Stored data
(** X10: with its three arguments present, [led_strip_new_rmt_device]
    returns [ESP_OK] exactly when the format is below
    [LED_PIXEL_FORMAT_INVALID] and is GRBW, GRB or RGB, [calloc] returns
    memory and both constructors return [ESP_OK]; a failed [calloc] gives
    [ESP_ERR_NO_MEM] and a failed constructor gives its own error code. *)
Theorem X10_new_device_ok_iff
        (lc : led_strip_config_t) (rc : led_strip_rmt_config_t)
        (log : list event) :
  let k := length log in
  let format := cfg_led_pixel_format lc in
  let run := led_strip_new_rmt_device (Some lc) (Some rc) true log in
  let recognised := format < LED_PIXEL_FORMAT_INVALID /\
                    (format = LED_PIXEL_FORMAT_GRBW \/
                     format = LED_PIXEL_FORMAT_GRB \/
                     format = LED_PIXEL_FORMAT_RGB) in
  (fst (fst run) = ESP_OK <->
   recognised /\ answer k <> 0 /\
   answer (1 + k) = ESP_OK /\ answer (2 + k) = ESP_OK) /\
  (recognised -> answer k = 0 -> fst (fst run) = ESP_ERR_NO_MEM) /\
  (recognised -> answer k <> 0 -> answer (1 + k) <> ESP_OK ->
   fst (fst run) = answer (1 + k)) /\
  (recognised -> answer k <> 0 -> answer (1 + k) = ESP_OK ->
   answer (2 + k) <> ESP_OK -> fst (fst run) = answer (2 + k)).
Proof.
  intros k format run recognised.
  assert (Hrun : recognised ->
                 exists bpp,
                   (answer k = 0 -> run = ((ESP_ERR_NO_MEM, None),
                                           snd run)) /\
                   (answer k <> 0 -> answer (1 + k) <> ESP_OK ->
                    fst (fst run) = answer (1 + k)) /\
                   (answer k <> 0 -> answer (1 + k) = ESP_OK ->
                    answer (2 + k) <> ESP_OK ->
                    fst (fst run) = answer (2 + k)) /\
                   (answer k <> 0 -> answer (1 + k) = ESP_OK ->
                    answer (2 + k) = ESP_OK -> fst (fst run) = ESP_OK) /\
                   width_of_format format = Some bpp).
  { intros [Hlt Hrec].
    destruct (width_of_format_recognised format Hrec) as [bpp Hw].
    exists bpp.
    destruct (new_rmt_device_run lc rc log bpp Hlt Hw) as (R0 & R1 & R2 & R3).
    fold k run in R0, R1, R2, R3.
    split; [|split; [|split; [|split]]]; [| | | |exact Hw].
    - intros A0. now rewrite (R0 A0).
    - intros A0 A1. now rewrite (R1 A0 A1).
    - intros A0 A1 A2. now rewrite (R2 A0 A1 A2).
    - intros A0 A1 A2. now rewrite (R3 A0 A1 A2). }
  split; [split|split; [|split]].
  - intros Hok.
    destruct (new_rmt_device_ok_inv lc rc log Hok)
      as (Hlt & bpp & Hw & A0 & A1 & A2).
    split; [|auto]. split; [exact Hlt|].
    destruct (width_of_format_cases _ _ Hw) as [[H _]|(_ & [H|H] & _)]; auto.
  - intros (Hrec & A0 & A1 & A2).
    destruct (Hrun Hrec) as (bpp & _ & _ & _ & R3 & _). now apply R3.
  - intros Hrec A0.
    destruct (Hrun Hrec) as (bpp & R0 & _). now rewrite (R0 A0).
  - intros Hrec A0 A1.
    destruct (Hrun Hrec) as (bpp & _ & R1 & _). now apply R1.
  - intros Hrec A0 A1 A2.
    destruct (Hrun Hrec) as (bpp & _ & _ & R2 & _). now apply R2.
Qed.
---
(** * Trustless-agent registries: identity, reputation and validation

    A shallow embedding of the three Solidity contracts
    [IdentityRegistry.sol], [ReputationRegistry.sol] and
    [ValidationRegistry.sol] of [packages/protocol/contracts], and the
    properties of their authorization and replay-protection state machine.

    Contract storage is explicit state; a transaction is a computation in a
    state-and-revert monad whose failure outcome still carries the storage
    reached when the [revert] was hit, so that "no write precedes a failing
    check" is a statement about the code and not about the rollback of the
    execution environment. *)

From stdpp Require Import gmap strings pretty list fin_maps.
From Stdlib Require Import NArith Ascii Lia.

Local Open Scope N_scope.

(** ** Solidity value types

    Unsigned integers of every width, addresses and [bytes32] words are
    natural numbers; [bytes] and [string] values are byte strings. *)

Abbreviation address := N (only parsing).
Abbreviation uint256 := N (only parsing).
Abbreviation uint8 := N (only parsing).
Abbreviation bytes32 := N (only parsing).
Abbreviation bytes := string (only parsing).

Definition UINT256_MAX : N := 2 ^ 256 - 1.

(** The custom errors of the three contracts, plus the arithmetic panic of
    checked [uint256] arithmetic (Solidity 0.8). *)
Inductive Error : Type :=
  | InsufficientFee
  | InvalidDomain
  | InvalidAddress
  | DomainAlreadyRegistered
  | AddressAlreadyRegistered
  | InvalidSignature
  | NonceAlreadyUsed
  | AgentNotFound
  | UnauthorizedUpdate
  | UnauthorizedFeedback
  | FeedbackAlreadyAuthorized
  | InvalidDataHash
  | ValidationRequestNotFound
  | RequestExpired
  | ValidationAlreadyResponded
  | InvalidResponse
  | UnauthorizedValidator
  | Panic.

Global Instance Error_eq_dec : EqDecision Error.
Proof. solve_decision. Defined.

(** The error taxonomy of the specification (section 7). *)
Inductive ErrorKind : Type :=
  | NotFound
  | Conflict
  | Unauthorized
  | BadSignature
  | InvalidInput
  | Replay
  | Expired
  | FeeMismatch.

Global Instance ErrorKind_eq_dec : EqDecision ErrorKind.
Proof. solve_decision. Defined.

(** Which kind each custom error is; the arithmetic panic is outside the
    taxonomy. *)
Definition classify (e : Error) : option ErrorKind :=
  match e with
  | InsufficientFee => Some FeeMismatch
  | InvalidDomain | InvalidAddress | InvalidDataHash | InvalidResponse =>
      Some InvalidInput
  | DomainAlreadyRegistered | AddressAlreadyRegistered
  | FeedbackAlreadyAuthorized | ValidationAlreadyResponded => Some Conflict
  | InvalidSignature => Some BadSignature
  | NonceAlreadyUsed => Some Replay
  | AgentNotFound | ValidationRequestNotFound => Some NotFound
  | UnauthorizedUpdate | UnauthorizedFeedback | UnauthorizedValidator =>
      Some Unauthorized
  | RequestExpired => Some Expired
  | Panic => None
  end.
--
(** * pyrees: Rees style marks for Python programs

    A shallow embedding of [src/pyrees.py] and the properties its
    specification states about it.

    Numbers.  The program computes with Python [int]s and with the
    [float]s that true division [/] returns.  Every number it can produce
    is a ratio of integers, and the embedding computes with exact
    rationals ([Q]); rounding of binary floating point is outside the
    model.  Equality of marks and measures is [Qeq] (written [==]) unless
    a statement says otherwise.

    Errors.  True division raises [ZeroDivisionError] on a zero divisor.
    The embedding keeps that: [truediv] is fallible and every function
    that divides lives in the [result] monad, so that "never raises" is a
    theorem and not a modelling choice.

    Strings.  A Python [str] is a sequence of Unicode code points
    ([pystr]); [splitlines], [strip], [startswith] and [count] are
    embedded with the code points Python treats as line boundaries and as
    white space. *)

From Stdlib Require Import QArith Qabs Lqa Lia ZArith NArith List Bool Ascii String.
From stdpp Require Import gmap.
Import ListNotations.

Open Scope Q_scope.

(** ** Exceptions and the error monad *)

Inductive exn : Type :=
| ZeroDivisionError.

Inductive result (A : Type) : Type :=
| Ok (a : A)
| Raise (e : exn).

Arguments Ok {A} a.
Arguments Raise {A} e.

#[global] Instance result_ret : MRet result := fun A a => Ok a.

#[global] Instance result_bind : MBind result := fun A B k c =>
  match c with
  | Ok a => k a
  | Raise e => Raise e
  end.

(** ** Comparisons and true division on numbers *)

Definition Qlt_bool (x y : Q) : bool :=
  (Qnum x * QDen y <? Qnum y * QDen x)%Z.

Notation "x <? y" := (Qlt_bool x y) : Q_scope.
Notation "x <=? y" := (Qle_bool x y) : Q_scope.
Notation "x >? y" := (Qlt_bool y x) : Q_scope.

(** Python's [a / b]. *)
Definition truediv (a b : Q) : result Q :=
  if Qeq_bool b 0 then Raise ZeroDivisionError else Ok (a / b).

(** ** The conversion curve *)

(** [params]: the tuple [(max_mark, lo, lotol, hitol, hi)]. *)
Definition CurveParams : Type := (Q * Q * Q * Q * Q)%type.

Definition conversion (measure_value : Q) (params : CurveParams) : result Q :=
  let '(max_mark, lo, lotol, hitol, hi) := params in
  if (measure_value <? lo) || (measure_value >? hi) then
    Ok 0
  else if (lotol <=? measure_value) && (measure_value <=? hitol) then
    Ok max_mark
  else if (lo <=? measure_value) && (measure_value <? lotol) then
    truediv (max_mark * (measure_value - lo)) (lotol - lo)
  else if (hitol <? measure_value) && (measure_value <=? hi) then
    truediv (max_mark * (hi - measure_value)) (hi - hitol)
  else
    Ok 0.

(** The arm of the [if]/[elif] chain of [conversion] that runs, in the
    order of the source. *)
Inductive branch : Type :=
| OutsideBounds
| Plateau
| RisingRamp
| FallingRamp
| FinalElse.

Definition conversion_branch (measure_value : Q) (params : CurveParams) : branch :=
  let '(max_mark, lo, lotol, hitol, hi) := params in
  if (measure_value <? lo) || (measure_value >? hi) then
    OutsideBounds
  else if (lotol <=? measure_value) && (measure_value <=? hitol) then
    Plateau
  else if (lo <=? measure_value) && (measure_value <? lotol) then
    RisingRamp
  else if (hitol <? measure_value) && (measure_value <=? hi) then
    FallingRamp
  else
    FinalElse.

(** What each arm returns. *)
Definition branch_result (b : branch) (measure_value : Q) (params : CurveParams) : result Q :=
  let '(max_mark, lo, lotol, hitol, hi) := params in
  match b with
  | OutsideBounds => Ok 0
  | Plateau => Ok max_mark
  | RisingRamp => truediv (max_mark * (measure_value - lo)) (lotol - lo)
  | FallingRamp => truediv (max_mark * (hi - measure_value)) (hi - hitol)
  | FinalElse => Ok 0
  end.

__PROBLEM TO SOLVE__.
All that is needed is the exact run of lines above from the line containing "properties of their" through the line containing "state-and-revert monad whose", both of them included.

__ANSWER SECTION__.
    properties of their authorization and replay-protection state machine.

    Contract storage is explicit state; a transaction is a computation in a
    state-and-revert monad whose failure outcome still carries the storage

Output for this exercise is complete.